▸ WHAT IS REQUIRED:
Word for word, set down every line of the entries below from the line with "events, created child" to the line with "Definition HIDE : string", including both, and no other line.

▸ PROVIDED RECORDS:

(** * Local Conditional Card: a shallow embedding of
      [src/local-conditional-card.ts] and the properties of its
      visibility state machine, event coalescer and widget cache.

    The element instance ([this]) and the part of the browser it talks to
    (microtask queue, animation frames, [localStorage], dispatched DOM
    events, created child elements) are explicit records; every method of
    the class is a function on them.  Code that can throw returns an
    [Outcome]. *)

From stdpp Require Import gmap strings list.

Local Open Scope string_scope.

(** ** Values *)

(** The constants imported from [./const]. *)

(** Modelled from the spec: the action names of [./const] ([SHOW], [HIDE],
    [TOGGLE]); the file is not part of the sources, the spec names the
    signals [show], [hide] and [toggle]. *)
Definition SHOW : string := "show".
Definition HIDE : string := "hide".
Definition TOGGLE : string := "toggle".

(** A value of TypeScript type [any], as far as the card inspects one: it
    is only ever compared with a string by [===] (the [switch] of
    [_processQueuedLovelaceEvent]).  [AObject] stands for every
    non-primitive value (objects, arrays, functions). *)
Inductive Any : Type :=
| AUndefined
| ANull
| ABoolean (b : bool)
| ANumber (n : Z)
| AString (s : string)
| AObject.

(** What [_computeVisibility] evaluates to at run time.  Its declared type
    is [boolean], but the last operand of the [||] chain is
    [this.card && (...)], which is [undefined] while no child card exists. *)
Inductive Vis : Type :=
| VBool (b : bool)
| VUndefined.

(** Truthiness, as used by [!x] and by the template. *)
Definition truthy (v : Vis) : bool :=
  match v with
  | VBool b => b
  | VUndefined => false
  end.

(** [a !== b] on such values. *)
Definition strict_ne (a b : Vis) : bool :=
  match a, b with
  | VBool x, VBool y => negb (eqb x y)
  | VUndefined, VUndefined => false
  | _, _ => true
  end.

(** The own properties of a [Record<string, any>], and the members every
    ordinary object inherits from [Object.prototype]: the [in] operator and
    property reads see both. *)
Definition Object_prototype : list string :=
  [ "constructor"; "hasOwnProperty"; "isPrototypeOf"; "propertyIsEnumerable";
    "toLocaleString"; "toString"; "valueOf"; "__proto__";
    "__defineGetter__"; "__defineSetter__"; "__lookupGetter__";
    "__lookupSetter__" ].

Definition inherited (k : string) : bool :=
  existsb (String.eqb k) Object_prototype.

(** [k in r] *)
Definition Record_in (k : string) (r : gmap string Any) : bool :=
  match r !! k with
  | Some _ => true
  | None => inherited k
  end.

(** [r[k]] *)
Definition Record_get (k : string) (r : gmap string Any) : Any :=
  match r !! k with
  | Some v => v
  | None => if inherited k then AObject else AUndefined
  end.

(** ** Configuration *)

(** [LovelaceCardConfig]: the wrapped card's configuration is opaque to the
    wrapper, which only serialises it and reads its [type].
    [type] is its [type] member when it has one, [members] are its other
    members, and [stringify] is what [JSON.stringify] yields on the object
    ([None] when that throws: circular references, BigInt members). *)
Module CardConfig.
Record t : Type := mk {
  type : option string;
  members : gmap string Any;
  stringify : option string;
}.
End CardConfig.

(** Modelled from the spec: [LocalConditionalCardConfig] of [./types]
    (section 3: [{ id, default, card, persist_state?, hide_in_preview? }]).
    [card] is [None] when the member is missing. *)
Module Config.
Record t : Type := mk {
  id : string;
  default : string;
  card : option CardConfig.t;
  persist_state : option bool;
  hide_in_preview : option bool;
}.
End Config.

(** [x ?? false] and plain truthiness of an optional boolean member. *)
Definition or_false (o : option bool) : bool :=
  match o with
  | Some b => b
  | None => false
  end.

(** ** Broadcast events *)

(** Modelled from the spec: [LovelaceDomEvent] of [./types] (section 6:
    [{ detail: { <key>: { ids: Array<string|mapping>, action: string } } }]). *)
Inductive IdEntry : Type :=
| IdString (s : string)
| IdRecord (r : gmap string Any).

Record LovelaceDomDetail : Type := mkDetail {
  ids : list IdEntry;
  action : string;
}.

(** The three ways the guard of [_processQueuedLovelaceEvent] (lines
    293-298) can go for an event taken from the document:
    - [LovelaceDomEvent d]: [detail] has the entry, with an [ids] array and
      an [action];
    - [ForeignEvent]: the guard is false (no entry, no [ids], no [action],
      or [ids] is not an array);
    - [MalformedEvent]: evaluating the guard throws ([detail] is missing, or
      the entry is not an object). *)
Inductive Event : Type :=
| LovelaceDomEvent (d : LovelaceDomDetail)
| ForeignEvent
| MalformedEvent.

(** ** Child elements *)

(** What a call of the child's [getCardSize] does. *)
Inductive SizeCall : Type :=
| SizeReturns (n : Z)
| SizeThrows.

(** A child card element.  [ref] is its identity (two elements are the
    same object iff their [ref]s agree); [getCardSize] is [None] when the
    element has no such method. *)
Module Element.
Record t : Type := mk {
  ref : nat;
  localName : string;
  getCardSize : option SizeCall;
}.
End Element.

(** The host session handle is opaque. *)
Definition HomeAssistant : Type := nat.

(** The card helpers of the host: [createCardElement], when present, maps a
    card configuration to the tag name and size capability of the element
    it builds. *)
Record CardHelpers : Type := mkHelpers {
  createCardElement : option (CardConfig.t -> string * option SizeCall);
}.

(** [window.loadCardHelpers]. *)
Inductive LoadCardHelpers : Type :=
| LoaderMissing
| LoaderRejects
| LoaderResolves (h : option CardHelpers).

(** ** Deferred work *)

(** Who awaits a call of [createCard]. *)
Inductive CreateCardCaller : Type :=
| FromSetConfig
| FromHost.

(** Who awaits a call of [_createCard]: [createCard], or the rebuild
    listener registered for element [el] under cache key [key]. *)
Inductive CreateCaller : Type :=
| InCreateCard (k : CreateCardCaller)
| InRebuild (key : string) (el : Element.t).

(** The entries of the microtask queue: the closures passed to
    [queueMicrotask], and the continuations of the [async] methods at each
    of their [await]s. *)
Inductive Task : Type :=
| SetConfigCreate (c : CardConfig.t)
| CreateCardStart (c : CardConfig.t) (k : CreateCardCaller)
| RebuildStart (key : string) (el : Element.t) (c : CardConfig.t)
| CreateBody (c : CardConfig.t) (k : CreateCaller)
| CreateResume (el : Element.t) (k : CreateCaller)
| SetConfigFinish
| RestoreState (c : Config.t)
| PersistState.

(** ** The instance and its environment *)

(** The fields of [LocalConditionalCard]. *)
Record Card : Type := mkCard {
  preview : bool;
  config : option Config.t;
  show : bool;
  visible : Vis;
  cardHelpers : option CardHelpers;
  cardCache : gmap string Element.t;
  card : option Element.t;
  _hass : option HomeAssistant;
  _pendingEvent : bool;
  _lastEvent : option Event;
}.

(** The part of the browser the card acts on. *)
Record Env : Type := mkEnv {
  (** [window.loadCardHelpers], taken to answer every call alike *)
  loadCardHelpers : LoadCardHelpers;
  (** [localStorage]; [None] when touching it throws (privacy mode) *)
  localStorage : option (gmap string string);
  (** the calls of [localStorage.setItem] that went through, latest first *)
  storageWrites : list (string * string);
  (** pending microtasks, oldest first *)
  microtasks : list Task;
  (** callbacks handed to [requestAnimationFrame] and not yet run; the card
      only ever passes [_processQueuedLovelaceEvent] *)
  frames : nat;
  (** the names of the events dispatched on the card, latest first *)
  dispatched : list string;
  (** whether [_handleLovelaceDomEvent] is registered on the document *)
  listening : bool;
  (** the next fresh element identity *)
  nextRef : nat;
  (** the [hass] member of each created element *)
  elementHass : gmap nat HomeAssistant;
  (** the [ll-rebuild] listener of each created element *)
  rebuildListeners : gmap nat (string * CardConfig.t);
}.

Record World : Type := mkWorld {
  this : Card;
  env : Env;
}.

(** The state of a freshly constructed element (field initialisers, lines
    38-55). *)
Definition newCard : Card :=
  {| preview := false; config := None; show := true; visible := VBool false;
     cardHelpers := None; cardCache := ∅; card := None; _hass := None;
     _pendingEvent := false; _lastEvent := None |}.

(** *** Field updates *)

Definition set_preview (v : bool) (w : World) : World :=
  let '(mkWorld (mkCard _ b c d e f g h i j) n) := w in
  mkWorld (mkCard v b c d e f g h i j) n.
Definition set_config (v : option Config.t) (w : World) : World :=
  let '(mkWorld (mkCard a _ c d e f g h i j) n) := w in
  mkWorld (mkCard a v c d e f g h i j) n.
Definition set_show (v : bool) (w : World) : World :=
  let '(mkWorld (mkCard a b _ d e f g h i j) n) := w in
  mkWorld (mkCard a b v d e f g h i j) n.
Definition set_visible (v : Vis) (w : World) : World :=
  let '(mkWorld (mkCard a b c _ e f g h i j) n) := w in
  mkWorld (mkCard a b c v e f g h i j) n.
Definition set_cardHelpers (v : option CardHelpers) (w : World) : World :=
  let '(mkWorld (mkCard a b c d _ f g h i j) n) := w in
  mkWorld (mkCard a b c d v f g h i j) n.
Definition set_cardCache (v : gmap string Element.t) (w : World) : World :=
  let '(mkWorld (mkCard a b c d e _ g h i j) n) := w in
  mkWorld (mkCard a b c d e v g h i j) n.
Definition set_card (v : option Element.t) (w : World) : World :=
  let '(mkWorld (mkCard a b c d e f _ h i j) n) := w in
  mkWorld (mkCard a b c d e f v h i j) n.
Definition set_hass (v : option HomeAssistant) (w : World) : World :=
  let '(mkWorld (mkCard a b c d e f g _ i j) n) := w in
  mkWorld (mkCard a b c d e f g v i j) n.
Definition set_pendingEvent (v : bool) (w : World) : World :=
  let '(mkWorld (mkCard a b c d e f g h _ j) n) := w in
  mkWorld (mkCard a b c d e f g h v j) n.
Definition set_lastEvent (v : option Event) (w : World) : World :=
  let '(mkWorld (mkCard a b c d e f g h i _) n) := w in
  mkWorld (mkCard a b c d e f g h i v) n.

Definition set_localStorage (v : option (gmap string string)) (w : World) : World :=
  let '(mkWorld t (mkEnv a _ c d e f g h i j)) := w in
  mkWorld t (mkEnv a v c d e f g h i j).
Definition set_storageWrites (v : list (string * string)) (w : World) : World :=
  let '(mkWorld t (mkEnv a b _ d e f g h i j)) := w in
  mkWorld t (mkEnv a b v d e f g h i j).
Definition set_microtasks (v : list Task) (w : World) : World :=
  let '(mkWorld t (mkEnv a b c _ e f g h i j)) := w in
  mkWorld t (mkEnv a b c v e f g h i j).
Definition set_frames (v : nat) (w : World) : World :=
  let '(mkWorld t (mkEnv a b c d _ f g h i j)) := w in
  mkWorld t (mkEnv a b c d v f g h i j).
Definition set_dispatched (v : list string) (w : World) : World :=
  let '(mkWorld t (mkEnv a b c d e _ g h i j)) := w in
  mkWorld t (mkEnv a b c d e v g h i j).
Definition set_listening (v : bool) (w : World) : World :=
  let '(mkWorld t (mkEnv a b c d e f _ h i j)) := w in
  mkWorld t (mkEnv a b c d e f v h i j).
Definition set_nextRef (v : nat) (w : World) : World :=
  let '(mkWorld t (mkEnv a b c d e f g _ i j)) := w in
  mkWorld t (mkEnv a b c d e f g v i j).
Definition set_elementHass (v : gmap nat HomeAssistant) (w : World) : World :=
  let '(mkWorld t (mkEnv a b c d e f g h _ j)) := w in
  mkWorld t (mkEnv a b c d e f g h v j).
Definition set_rebuildListeners (v : gmap nat (string * CardConfig.t)) (w : World) : World :=
  let '(mkWorld t (mkEnv a b c d e f g h i _)) := w in
  mkWorld t (mkEnv a b c d e f g h i v).

(** *** Browser primitives *)

(** [queueMicrotask(t)] *)
Definition queueMicrotask (t : Task) (w : World) : World :=
  set_microtasks (microtasks (env w) ++ [t])%list w.

(** [requestAnimationFrame(this._processQueuedLovelaceEvent)] *)
Definition requestAnimationFrame (w : World) : World :=
  set_frames (S (frames (env w))) w.

(** [this.dispatchEvent(new Event(name, ...))]; the listeners are the
    host's and are not run here. *)
Definition dispatchEvent (name : string) (w : World) : World :=
  set_dispatched (name :: dispatched (env w)) w.

(** ** Results of code that can throw *)

Inductive Outcome (A : Type) : Type :=
| Returned (a : A)
| Thrown (e : string).
Arguments Returned {A} a.
Arguments Thrown {A} e.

▸ ANSWER AREA:
    events, created child elements) are explicit records; every method of
    the class is a function on them.  Code that can throw returns an
    [Outcome]. *)

From stdpp Require Import gmap strings list.

Local Open Scope string_scope.

(** ** Values *)

(** The constants imported from [./const]. *)

(** Modelled from the spec: the action names of [./const] ([SHOW], [HIDE],
    [TOGGLE]); the file is not part of the sources, the spec names the
    signals [show], [hide] and [toggle]. *)
Definition SHOW : string := "show".
Definition HIDE : string := "hide".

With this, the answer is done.